Domingo, 03 de maio de 2026

Fenasoja lança pedra fundamental da Casa Portuguesa

O secretário de Desenvolvimento Econômico, Turismo e Tecnologia de Santa Rosa, Odaylson Eder, afirmou que o Festival Origens surge como resultado da organização das próprias etnias presentes no município, todas estruturadas como entidades sem fins lucrativos e com regularização jurídica. Segundo ele, essas associações desempenham papel essencial na preservação, valorização e transmissão das tradições culturais que compõem a identidade local.

Ele destacou que o projeto vai além de um evento gastronômico, configurando-se como um movimento de reconhecimento cultural. As etnias atuam de forma contínua ao longo do ano, desenvolvendo atividades que mantêm vivas suas tradições, como aulas de idiomas, apresentações de danças típicas, eventos culturais e ações de integração comunitária. Em alguns casos, há inclusive cooperação internacional para manutenção dessas atividades.
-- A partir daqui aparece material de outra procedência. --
(* ===== verification/ToolProps.v ===== *)
(** The properties of the xl commands, each with an instance on the machine of
    [TDemo]. *)
From S2P Require Import Prelude CMonad Hash Types State Core Evict Inv Remove Evicted EvictShared EvictPart Alloc Create Ops View OpsLib OpsMake OpsSpec Flush Display Admin AdminSpec Lifecycle Hypercall Reach Ring FileOps FileSpec Mcdctl Daemon Exchange Link PageOut PutFile Turns PutTurn GetTurn GetWait TransportLaws System SystemSpec Toolstack ToolSpec TDemo.

(** The texts fit into the line the hypervisor formats them in. *)
Lemma no_zero_app a b : no_zero (a ++ b) <-> no_zero a /\ no_zero b.
Proof. apply Forall_app. Qed.

Lemma no_zero_str x : forallb (fun c => negb (c =? 0)) (Fmt.str x) = true -> no_zero (Fmt.str x).
Proof. intros H. apply Forall_forall. intros c Hc. rewrite forallb_forall in H. specialize (H c ltac:(by apply list_elem_of_In)). lia. Qed.

Ltac text_ok :=
  unfold weight_text, memsize_text, mode_text, params_text;
  rewrite ?no_zero_app, ?length_app;
  repeat match goal with |- context [length (Fmt.dec ?n)] =>
    let H := fresh in pose proof (dec_length n) as H; revert H; generalize (length (Fmt.dec n)); intros ? H end;
  repeat split; try (by apply no_zero_str); try (apply dec_nonzero; lia); cbn; unfold BSIZE; try lia.

Section Commands.
Context (env : Env) (xe : XenEnv) (de : DaemonEnv) (te : ToolEnv).
Context (Hadd : forall m t, de_add de m t = mcd_event_add_shared_page xe 0 m t \/
  exists rc, rc <> 0 /\ de_add de m t = Ret rc t).
#[local] Hint Extern 0 (Minf tstate) => exact (minf_transport de) : typeclass_instances.
#[local] Hint Extern 0 (MinfLaws tstate) => exact (transport_laws de xe Hadd) : typeclass_instances.
Context (tol : fault -> Prop) (Hnull : tol NullDeref) (Hnow : forall n, env_now env n <> 0).
Context (Hok : forall n, io_ok (de_os de) n = true).
Implicit Types (s : gstate tstate) (t : tstate).

(** The score parameters are unsigned. *)
Definition params_ok s : Prop :=
  0 <= alpha (sd_mem (sd s)) /\ 0 <= beta (sd_mem (sd s)) /\ 0 <= alpha (sd_ssd (sd s)) /\ 0 <= beta (sd_ssd (sd s)).

Definition prints (text : list Z) (r : Z * shown) : Prop := r = (0, Printed (text ++ [10])).

Lemma call_prints (cmd : mcd_cmd (option xen_mcdctl)) garbage text (R : gstate tstate -> Prop) s :
  length garbage = BUF_LEN -> hv_ok s -> no_zero text -> (length text < BSIZE)%nat ->
  (forall t, filed (be s) t -> hv_ok (s <| be := t |>) -> managed s (s <| be := t |>) ->
     wp tol (do_mcd_op env (mcdctl_op xe) 0 cmd) (fun r s1 => r = (- ERR_NO, info text) /\ Inv s1 /\
       forall s2, managed s1 s2 -> abs s2 = abs s1 -> s2 = s1 <| be := be s2 |> -> R s2) (s <| be := t |>)) ->
  wp tol (buf ← libxl_text de (fun buf => xc_mcd_text env xe de buf cmd) garbage; mret (print buf))
    (fun r s' => prints text r /\ R s') s.
Proof using Hadd Hok.
  intros Hg Hv Hz Hl Hc. wp_steps. apply text_call_wp; [done..|]. intros t Hf.
  assert (Ht : t_inv t) by (eapply filed_inv; [done|by apply (hv_t_inv xe de Hadd)]).
  destruct (filed_managed xe de Hadd s t (hv_inv _ Hv) Hf) as [Hm _].
  eapply wp_mono; [apply Hc; [done|by apply (hv_be xe de Hadd)|done]|]. intros r s1 (-> & HI & HR).
  exists text. split; [done|]. split; [done|]. split; [done|]. split; [done|]. intros t' Hf'. wp_steps. split; [done|].
  destruct (filed_managed xe de Hadd s1 t' HI Hf') as [Hm' Ha']. by apply HR.
Qed.

Lemma mode_set_ends which mode s t s1 s2 : managed s (s <| be := t |>) -> mode_set which mode (s <| be := t |>) s1 ->
  managed s1 s2 -> abs s2 = abs s1 -> s2 = s1 <| be := be s2 |> -> mode_set which mode s s2.
Proof using.
  intros Hm [H1 H2 H3] Hm2 Ha Hs. split; [eapply managed_trans; [exact Hm|by eapply managed_trans]|..].
  - by rewrite Hs.
  - rewrite Ha, H3. by rewrite Hs.
Qed.

Lemma memsized_ends memsize s t s1 s2 : managed s (s <| be := t |>) -> memsized memsize (s <| be := t |>) s1 ->
  managed s1 s2 -> abs s2 = abs s1 -> s2 = s1 <| be := be s2 |> -> memsized memsize s s2.
Proof using.
  intros Hm [H1 H2 H3 H4 H5] Hm2 Ha Hs. split; [eapply managed_trans; [exact Hm|by eapply managed_trans]|..].
  - by rewrite Hs.
  - by rewrite Hs.
  - by rewrite Ha.
  - intros. rewrite Hs. by apply H5.
Qed.

(** The options of [xl mcd-cache-mode], with the mode each sets. *)
Definition mode_options : list (string * Z) := [("-c"%string, 0); ("-r"%string, 1); ("-p"%string, 2)].

Section Granted.
Context (garbage : list Z) (s : gstate tstate).
Context (Hg : length garbage = BUF_LEN) (Hv : hv_ok s) (Hr : running 0 s) (Hn : (num s < env_fuel env)%nat).

Lemma weight_command (domid weight : Z) : domid ∈ domids s -> 0 <= domid < 2 ^ 16 -> 0 <= weight < 2 ^ 31 ->
  wp tol (main_mcd_weight env xe de garbage [Fmt.str "-d"; Fmt.dec domid; Fmt.str "-w"; Fmt.dec weight])
    (fun r s' => prints (weight_text domid weight) r /\ managed s s' /\ abs s' = abs s /\
       weights s' = md_weight <$> alter_dom domid (fun d => d <| md_weight := weight |>) (doms s)) s.
Proof using All.
  intros Hin Hd Hw.
  change (main_mcd_weight env xe de garbage [Fmt.str "-d"; Fmt.dec domid; Fmt.str "-w"; Fmt.dec weight]) with
    (if s32 (u32 (atoi (Fmt.dec domid))) <? 0 then mret (1, Complaint)
     else buf ← libxl_text de (fun buf => xc_mcd_text env xe de buf
            (XENMCD_weight (Some (u16 (s32 (u32 (atoi (Fmt.dec domid)))), u32 (atoi (Fmt.dec weight)))))) garbage;
          mret (print buf) : M (gstate tstate) (Z * shown)).
  rewrite !atoi_dec, !(wrap_id 32), s32_small by (unfold urange; lia).
  destruct (Z.ltb_spec domid 0); [lia|]. apply call_prints; [done|done|text_ok..|].
  intros t Hf Hv' Hm. eapply wp_mono; [apply (weight_call env xe de Hadd); try done; [apply (hv_caller _ 0 Hv'), Hr|apply Hv']|].
  intros r s1 (-> & H1 & H2 & H3). split; [done|]. split; [apply H1|]. intros s2 Hm2 Ha2 Hs2.
  split; [eapply managed_trans; [exact Hm|by eapply managed_trans]|]. split; [by rewrite Ha2|]. rewrite Hs2. exact H3.
Qed.

Lemma memsize_command (memsize : Z) : covers 0 s -> 0 <= memsize < 2 ^ 31 ->
  wp tol (main_mcd_memsize env xe de garbage [Fmt.str "-m"; Fmt.dec memsize])
    (fun r s' => prints (memsize_text memsize) r /\ memsized memsize s s') s.
Proof using All.
  intros Hcov Hm0.
  change (main_mcd_memsize env xe de garbage [Fmt.str "-m"; Fmt.dec memsize]) with
    (buf ← libxl_text de (fun buf => xc_mcd_text env xe de buf
       (XENMCD_memsize (Some (u32 (atoi (Fmt.dec memsize)))))) garbage;
     mret (print buf) : M (gstate tstate) (Z * shown)).
  rewrite atoi_dec by lia. apply call_prints; [done|done|text_ok..|].
  intros t Hf Hv' Hm. eapply wp_mono; [apply (memsize_call env xe de Hadd tol Hnull Hnow); try done;
    [apply (hv_caller _ 0 Hv'), Hr|apply Hv'..]|].
  intros r s1 (-> & H1). split; [done|]. split; [apply H1|]. intros s2 Hm2 Ha2 Hs2. by eapply memsized_ends.
Qed.

Lemma cache_mode_command opt which mode : (opt, which) ∈ mode_options -> 0 <= mode < 2 ^ 31 ->
  (fst (fst (target_mode which mode s)) = MCD_CACHE_MODE_SHARED -> is_shared s = false -> dom0_clean s) ->
  wp tol (main_mcd_cache_mode env xe de garbage [Fmt.str opt; Fmt.dec mode])
    (fun r s' => prints (mode_text (mode_name which mode)) r /\ mode_set which mode s s') s.
Proof using All.
  intros Hopt Hm0 Hcl.
  assert (He : main_mcd_cache_mode env xe de garbage [Fmt.str opt; Fmt.dec mode] =
    (buf ← libxl_text de (fun buf => xc_mcd_text env xe de buf
       (XENMCD_cache_mode (Some (which, u32 (atoi (Fmt.dec mode)))))) garbage;
     mret (print buf) : M (gstate tstate) (Z * shown))).
  { unfold mode_options in Hopt. repeat (apply elem_of_cons in Hopt as [[= -> ->]|Hopt]; [reflexivity|]). by apply elem_of_nil in Hopt. }
  rewrite He, atoi_dec, (wrap_id 32) by (unfold urange; lia).
  assert (Hna : no_zero (mode_name which mode) /\ (length (mode_name which mode) <= 64)%nat).
  { unfold mode_name, replace_name, partition_name. repeat case_match; (split; [by apply no_zero_str|cbn; lia]). }
  apply call_prints; [done|done|unfold mode_text; text_ok; apply Hna|text_ok; destruct Hna; lia|].
  intros t Hf Hv' Hm. eapply wp_mono; [apply (mode_call env xe de Hadd); [apply (hv_caller _ 0 Hv'), Hr|apply Hv'|lia|exact Hcl]|].
  intros r s1 (-> & H1). split; [done|]. split; [apply H1|]. intros s2 Hm2 Ha2 Hs2. by eapply mode_set_ends.
Qed.

Lemma param_command : params_ok s ->
  wp tol (main_mcd_param env xe de garbage [Fmt.str "-z"])
    (fun r s' => prints (params_text s) r /\ managed s s' /\ abs s' = abs s /\ reset_time (cfg s') = 0) s.
Proof using All.
  intros (Hp1 & Hp2 & Hp3 & Hp4).
  change (main_mcd_param env xe de garbage [Fmt.str "-z"]) with
    (buf ← libxl_text de (fun buf => xc_mcd_text env xe de buf (XENMCD_param (Some (2, 0, 0)))) garbage;
     mret (print buf) : M (gstate tstate) (Z * shown)).
  apply call_prints; [done|done|text_ok..|].
  intros t Hf Hv' Hm. eapply wp_mono; [apply (reset_time_call env xe de Hadd tol 0 0); [apply (hv_caller _ 0 Hv'), Hr|apply Hv']|].
  intros r s1 (-> & H1 & H2 & H3). split; [done|]. split; [apply H1|]. intros s2 Hm2 Ha2 Hs2.
  split; [eapply managed_trans; [exact Hm|by eapply managed_trans]|]. split; [by rewrite Ha2|]. by rewrite Hs2.
Qed.

End Granted.

(** C33. What the administrator types is what the hypervisor does: when the
    kernel grants the library its buffers, [xl mcd-weight] sets the weight of
    the domain it is given and of no other, [xl mcd-memsize] makes the cache
    respect the size it is given, [xl mcd-cache-mode] sets the mode of the
    option, and [xl mcd-param -z], meant to display the parameters, does so
    and sets the reset time to 0; the numbers are those of the command line, the
    text of the hypervisor is printed whole, and the status is 0. *)
Theorem xl_controls garbage s : length garbage = BUF_LEN -> hv_ok s -> running 0 s -> (num s < env_fuel env)%nat ->
  (forall domid weight, domid ∈ domids s -> 0 <= domid < 2 ^ 16 -> 0 <= weight < 2 ^ 31 ->
     wp tol (main_mcd_weight env xe de garbage [Fmt.str "-d"; Fmt.dec domid; Fmt.str "-w"; Fmt.dec weight])
       (fun r s' => prints (weight_text domid weight) r /\ managed s s' /\ abs s' = abs s /\
          weights s' = md_weight <$> alter_dom domid (fun d => d <| md_weight := weight |>) (doms s)) s) /\
  (forall memsize, covers 0 s -> 0 <= memsize < 2 ^ 31 ->
     wp tol (main_mcd_memsize env xe de garbage [Fmt.str "-m"; Fmt.dec memsize])
       (fun r s' => prints (memsize_text memsize) r /\ memsized memsize s s') s) /\
  (forall opt which mode, (opt, which) ∈ mode_options -> 0 <= mode < 2 ^ 31 ->
     (fst (fst (target_mode which mode s)) = MCD_CACHE_MODE_SHARED -> is_shared s = false -> dom0_clean s) ->
     wp tol (main_mcd_cache_mode env xe de garbage [Fmt.str opt; Fmt.dec mode])
       (fun r s' => prints (mode_text (mode_name which mode)) r /\ mode_set which mode s s') s) /\
  (params_ok s ->
     wp tol (main_mcd_param env xe de garbage [Fmt.str "-z"])
       (fun r s' => prints (params_text s) r /\ managed s s' /\ abs s' = abs s /\ reset_time (cfg s') = 0) s).
Proof using All.
  intros Hg Hv Hr Hn. split_and!; intros;
    [by apply weight_command|by apply memsize_command|by apply cache_mode_command|by apply param_command].
Qed.
End Commands.

(** C34. [xl mcd] only looks: whatever its arguments, the names and domains of
    the tool stack, and the memory the operating system grants or refuses, the
    command comes to an end, no line of the statistics is written past its
    buffer and the string that is copied from it ends inside it, and the
    hypervisor keeps its invariant and every cached value. *)
Theorem xl_display_safe env xe de te garbage args s
  (Hadd : forall m t, de_add de m t = mcd_event_add_shared_page xe 0 m t \/
    exists rc, rc <> 0 /\ de_add de m t = Ret rc t) :
  length garbage = BUF_LEN -> @hv_ok _ (minf_transport de) (transport_laws de xe Hadd) s -> running 0 s ->
  wp no_fault (main_mcd_display env xe de te garbage args)
    (fun _ s' => @managed _ (minf_transport de) (transport_laws de xe Hadd) s s' /\ abs s' = abs s) s.
Proof.
  intros Hg Hv Hr. unfold main_mcd_display.
  assert (Hs : looked xe de Hadd s s).
  { split; [|done]. apply softly_managed; [apply Hv|]. apply softly_refl, Hv. }
  destruct (getopt _ _) as [os rest]. case_match; [|by wp_steps].
  case_match. case_match; [by wp_steps|].
  wp_steps. eapply wp_mono; [by apply (libxl_mcd_spec env xe de Hadd)|]. intros buf s' Hl. by wp_steps.
Qed.

(** * Instances *)

Definition stack1 : list Z := replicate BUF_LEN 7.
Definition te1 : ToolEnv := mk_tool_env (fun _ => None) (fun d => d =? 0).

Lemma stack1_length : length stack1 = BUF_LEN.
Proof. apply length_replicate. Qed.

(** An instance: the weight of domain 0 is set to 250. *)
Lemma xl_controls_witness :
  wp known1 (main_mcd_weight env1 xe1 de1 stack1 [Fmt.str "-d"; Fmt.str "0"; Fmt.str "-w"; Fmt.str "250"])
    (fun r s' => prints (Fmt.str "Weight of dom 0 is set to 250") r /\
       @managed _ (minf_transport de1) (transport_laws de1 xe1 add1) sys_up s' /\ abs s' = abs sys_up /\
       weights s' = md_weight <$> alter_dom 0 (fun d => d <| md_weight := 250 |>) (doms sys_up)) sys_up.
Proof.
  destruct (xl_controls env1 xe1 de1 te1 add1 known1 (or_introl eq_refl) env1_now (fun _ => eq_refl) stack1 sys_up
    stack1_length (proj1 sys_up_post) sys_up_running sys_up_num) as (H & _).
  refine (H 0 250 _ ltac:(lia) ltac:(lia)). exact (cr_known 0 sys_up sys_up_caller).
Defined.

(** An instance: [xl mcd -d]. *)
Lemma xl_display_safe_witness :
  wp no_fault (main_mcd_display env1 xe1 de1 te1 stack1 [Fmt.str "-d"])
    (fun _ s' => @managed _ (minf_transport de1) (transport_laws de1 xe1 add1) sys_up s' /\ abs s' = abs sys_up) sys_up.
Proof. exact (xl_display_safe env1 xe1 de1 te1 stack1 _ sys_up add1 stack1_length (proj1 sys_up_post) sys_up_running). Defined.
Na avaliação do secretário, o festival dá visibilidade a esse trabalho já realizado pelas comunidades. “O Festival Origens é uma oportunidade de mostrarmos para a nossa própria população aquilo que já faz parte da nossa história e da nossa identidade cultural”, afirmou.

Odaylson observa que, em um contexto de globalização e amplo acesso a diferentes referências culturais, torna-se ainda mais importante valorizar as origens locais. “Vivemos em um mundo onde temos contato com muitas culturas ao mesmo tempo. Nesse cenário, é fundamental que as pessoas saibam de onde vieram, quais são suas origens e o que caracteriza cada uma dessas formações culturais”, disse.

Ele explicou que o Festival Origens foi estruturado para proporcionar uma experiência imersiva ao público. Nas noites temáticas, cada etnia apresenta não apenas sua gastronomia, mas também elementos culturais como músicas, costumes, expressões linguísticas e tradições específicas, ampliando a vivência do público com essas identidades.

O secretário ressaltou ainda o caráter educativo da iniciativa, especialmente entre crianças e jovens, que muitas vezes têm contato com pratos típicos sem conhecer sua origem histórica. “Esse tipo de vivência ajuda a construir uma relação mais consciente com a nossa própria cultura e com as diferentes influências que formam o município”, afirmou.

Outro ponto destacado é o fortalecimento das etnias enquanto instituições culturais organizadas, que mantêm atividades permanentes ao longo do ano. Ele cita iniciativas como o ensino de idiomas tradicionais, entre eles o polonês, além de ações culturais apoiadas por parcerias, inclusive internacionais.

Odaylson confirmou também o lançamento da pedra fundamental da Casa da Etnia Portuguesa, marcado para o dia 6, às 17h30, no Parque das Etnias. O espaço será construído entre a Casa Italiana e a Casa Africana e terá projeto arquitetônico inspirado na Torre de Belém, integrando o conjunto cultural do local.

Segundo ele, esta primeira edição do festival tem caráter experimental, funcionando como projeto piloto com perspectiva de ampliação nos próximos anos. A expectativa é incluir novas etnias, expandir a programação e fortalecer o evento no calendário oficial do município.

“Mais do que um evento, estamos falando de um movimento de reconhecimento da nossa história, da diversidade cultural e do sentimento de pertencimento da nossa comunidade”, concluiu o secretário.